Module PropertyWrite.
Record t := mk {
  name : js_string;
  sourceSpan : AbsoluteSourceSpan
}.
End PropertyWrite.

(** [TemplateId] of [../api]: an opaque identifier of a template. *)
Definition TemplateId := js_string.

(** [TemplateSourceMapping] of [../api]: the per-template context the
    resolver hands out; it knows the file of the component and whether the
    template is an external file. *)
Record TemplateSourceMapping := mkMapping {
  mappingComponentFile : ts.SourceFile;
  mappingTemplateUrl : option js_string
}.

(** The members of [ErrorCode] that [oob.ts] names. *)
Module ErrorCode.
Inductive t :=
| MISSING_REFERENCE_TARGET
| MISSING_PIPE
| WRITE_TO_READ_ONLY_VARIABLE
| DUPLICATE_VARIABLE_DECLARATION
| INLINE_TCB_REQUIRED
| INLINE_TYPE_CTOR_REQUIRED.
End ErrorCode.

(** Modelled from the spec: [ngErrorCode] of [../../diagnostics], which is
    not part of the sources at hand.  The spec speaks of "a stable error
    code"; the numeric encoding is left symbolic. *)
Inductive DiagnosticCode := ngErrorCode (code : ErrorCode.t).

(** Where a diagnostic or an annotation points: a span of a template,
    read through the template's source mapping, or a declaration of the
    host program. *)
Inductive Location :=
| InTemplate (mapping : TemplateSourceMapping) (span : ParseSourceSpan)
| AtNode (node : ts.Node).

(** A secondary annotation ([ts.DiagnosticRelatedInformation]). *)
Record RelatedInformation := mkRelated {
  relatedText : js_string;
  relatedLocation : Location
}.

(** [ts.Diagnostic] with the fields the spec lists for a diagnostic
    record: category, code, primary anchor, message, annotations. *)
Module Diagnostic.
Record t := mk {
  category : ts.DiagnosticCategory.t;
  code : DiagnosticCode;
  anchor : Location;
  messageText : js_string;
  relatedInformation : list RelatedInformation
}.
End Diagnostic.

(** [TemplateDiagnostic] of [../diagnostics]: a [ts.Diagnostic] extended
    with [componentFile] and [templateId]. *)
Module TemplateDiagnostic.
Record t := mk {
  base : Diagnostic.t;
  componentFile : ts.SourceFile;
  templateId : TemplateId
}.
Definition category (d : t) := Diagnostic.category (base d).
Definition code (d : t) := Diagnostic.code (base d).
Definition anchor (d : t) := Diagnostic.anchor (base d).
Definition messageText (d : t) := Diagnostic.messageText (base d).
Definition relatedInformation (d : t) :=
  Diagnostic.relatedInformation (base d).
End TemplateDiagnostic.
Lemma precision_format_in_circle_witness :
  exists a b,
    "0.0000"%string = string_of_list_ascii (a ++ "."%char :: b)
    /\ List.length b = 4%nat.
Proof.
  destruct (proj1 (precision_format_in_circle
                     (mkAspectCalculator DEFAULT_ASPECTS
                        [("Moon"%string, [90])])
                     (Some [("Sun"%string, [0])])
                     (formed "square" (mkAspectData 90 8 "#ff0000" "short")
                        "Sun" 0 "Moon" 90 "0.0000")
                     ltac:(unfold in_circle; simpl; lra)
                     ltac:(unfold in_circle; simpl; lra)
                     ltac:(simpl; lra)))
    as (a & b & E & _ & _ & _ & L).
  - vm_compute. left. reflexivity.
  - exists a, b. split; [ exact E | exact L ].
Defined.

(** X14. A query point and a reference point of one and the same name are
    compared by [transit] and skipped by [radix]: on sets without a key
    named hasOwnProperty, when their positions have an aspect of the
    catalog, [transit] returns a record whose point and toPoint both bear
    that name, and [radix] returns none. *)
Theorem same_name_pair_safe (this : AspectCalculator) (points : Points)
    (n na : string) (pv tv : list number) (data : AspectData) (p t : number) :
  guard_safe points -> guard_safe (toPoints this) ->
  In (n, pv) points -> In (n, tv) (toPoints this) ->
  In (na, data) (settings_ASPECTS this) ->
  index pv 0 = Some p -> index tv 0 = Some t ->
  hasAspect p t data = true ->
  (exists r, In r (transit this (Some points))
             /\ point r = mkNamedPosition n p
             /\ toPoint r = mkNamedPosition n t
             /\ aspect_name (aspect r) = na)
  /\ (forall r, In r (radix this (Some points)) ->
                ~ (name (point r) = n /\ name (toPoint r) = n)).
Proof.
  intros _ _ Hp Ht Ha Ip It Has. split.
  - eexists. split.
    + apply (transit_In_conv this points n n na pv tv data p t); assumption.
    + repeat split.
  - intros r H [E1 E2].
    destruct (radix_In this points r H)
      as (np & pv' & nt & tv' & na' & data' & p' & t'
          & _ & _ & _ & N & _ & _ & _ & ->).
    cbn [formed name point toPoint] in E1, E2. congruence.
Qed.

Lemma same_name_pair_safe_witness :
  exists r,
    In r (transit (mkAspectCalculator DEFAULT_ASPECTS [("Sun"%string, [182])])
            (Some [("Sun"%string, [0])]))
    /\ point r = mkNamedPosition "Sun" 0
    /\ toPoint r = mkNamedPosition "Sun" 182
    /\ aspect_name (aspect r) = "opposition"%string.
Proof.
  refine (proj1 (same_name_pair_safe
           (mkAspectCalculator DEFAULT_ASPECTS [("Sun"%string, [182])])
           [("Sun"%string, [0])] "Sun" "opposition" [0] [182]
           (mkAspectData 180 10 "#ff0000" "solid") 0 182 _ _ _ _ _ _ _ _));
    try reflexivity; simpl; auto;
    intros v [E | []]; discriminate E.
Defined.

- **WHAT THE TASK REQUIRES**
In the listing, find every line with the word "Module" and return it.

- **WRITTEN RESPONSE**
Module PropertyWrite.
Module ErrorCode.
Module Diagnostic.
Module TemplateDiagnostic.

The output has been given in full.